New developments arose at Mayo that would have worldwide impact. One researcher, Edward Lambert, M.D., Ph.D., was recruited in 1943 to study how g-forces cause pilots to pass out. He invented many tricks—still in use today—to prevent blackouts. After the war, Lambert made his mark investigating neurophysiology testing. He became a pioneer in electromyography, establishing Mayo as a critical EMG presence in the state and country. Those techniques enabled him to help identify a rare impairing autoimmune disease that was named Lambert-Eaton myasthenic syndrome and also Lambert-Brody myopathy.

In the Twin Cities, another Hamilton protégé, John Charnley McKinley, M.D., had a different vision for the future of neuropsychiatry. A big thinker who had a career-long devotion to treating the mentally ill, he rose to the position of chief of internal medicine at the University of Minnesota. But his plan was to separate neuropsychiatry from medicine. McKinley was jointly responsible for creating the Minnesota Multiphasic Personality Inventory, the MMPI, an exam still used to measure emotional stability and psychopathology. He managed every stage of the construction of a new psychiatric patient unit. Then, when his tenure as chief ended, McKinley set his aim on creating a department of neuropsychiatry separate from medicine in 1943. He went on to become head of that department.

When McKinley suffered a stroke four years later, A.B. Baker became head of the neurology division within McKinley’s department and put his stamp on the field and the practice of neurology in Minnesota.

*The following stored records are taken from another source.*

(** The scan, for an outbound tool. *)
Definition pii_vote (event : list (string * json)) : result PyExn (list (string * SubDecision)) :=
  if starts_tool event then
    let! out := is_outbound (jget "tool_name" event) in
    if out then
      let! args := py_or (jget "tool_args" event) (λ _, Ok (JObj [])) in
      let! m := as_dict "values" args in
      let! d := pii (join " " (map py_str (dvalues m))) in
      Ok [("pii", d)]
    else Ok []
  else Ok [].

Definition gate_decide (event : list (string * json)) (run_id : string) (o : O) (c : C)
    : O * C * result PyExn GateOutcome :=
  let '(o', opa_out) := opa_check event o in
  let '(c', budget_out) := budget_vote run_id event c in
  (o', c', let! b := budget_out in
           let! p := pii_vote event in
           combine (("opa", opa_out) :: b ++ p)).
End decide.

(** ** The combiner takes the most severe vote *)

Definition known_decision (d : json) : bool :=
  match d with JStr s => bool_decide (s ∈ dkeys _SEVERITY) | _ => false end.

Lemma severity_of_ok d s n : severity_of d = Ok (s, n) → d = JStr s ∧ dget s _SEVERITY = Some n.
Proof.
  unfold severity_of. destruct d; try done. destruct (dget s0 _SEVERITY) eqn:E; [|done].
  by intros [= -> ->].
Qed.

Lemma severities_ok sub ds :
  severities sub = Ok ds → map sd_decision sub = map (λ x, JStr x.1) ds ∧
    Forall (λ x, dget x.1 _SEVERITY = Some x.2) ds.
Proof.
  revert ds. induction sub as [|s sub IH]; intros ds; simpl; [by intros [= <-]|].
  intros Hs. inv_bind. destruct x as [x n]. simplify_eq/=.
  apply severity_of_ok in H as [-> Hn]. destruct (IH _ H0) as [-> Hds]. by split; [|constructor].
Qed.

Lemma severities_total sub :
  Forall (λ s, known_decision (sd_decision s) = true) sub → ∃ ds, severities sub = Ok ds.
Proof.
  induction 1 as [|s sub Hs _ [ds Hds]]; [by exists []|]. unfold known_decision in Hs.
  destruct (sd_decision s) as [| | | |d| |] eqn:Ed; try done. apply bool_decide_eq_true in Hs.
  apply elem_of_dkeys in Hs as [n Hn]. simpl. rewrite Ed. unfold severity_of. rewrite Hn, Hds. eauto.
Qed.

Lemma severity_cases s n :
  dget s _SEVERITY = Some n →
  (s = "ALLOW" ∧ n = 0) ∨ (s = "CONFIRM" ∧ n = 1) ∨ (s = "DENY" ∧ n = 2).
Proof. simpl. repeat (case_decide; [intros [= <-]; auto|]). done. Qed.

Since then, the field itself has gone through significant changes. “Neurology went from being a very esoteric specialty, where it just gave names to diseases, to one that was very practical, involved in treatment, and much more patient-oriented,” says retired Minneapolis neurologist James Allen, M.D.

In clinical diagnostics, the EMG lab Lambert established at Mayo Clinic nearly half a century ago has become the largest in the United States, conducting more than 15,000 studies a year to diagnose problems such as carpal tunnel syndrome and pinched nerves. And there continue to be important research collaborations between neurologists at the university and Mayo, including significant projects on Alzheimer’s disease. One important one involves University of Minnesota researcher Karen Hsiao Ashe, M.D., a recent inductee to the Institute of Medicine, and Ronald Petersen, M.D., Ph.D., director of Mayo Clinic’s Alzheimer’s Disease Research Center, who have collaborated on studies of a mutant protein that may be responsible for Alzheimer’s disease.

Says Kenneth Swaiman, M.D., a retired pediatric neurologist from the University of Minnesota: “It’s an exciting time to be in neurology, and Minnesota happens to be a great place to be."

Kate Ledger is a St. Paul freelance writer and frequent contributor to Minnesota Medicine.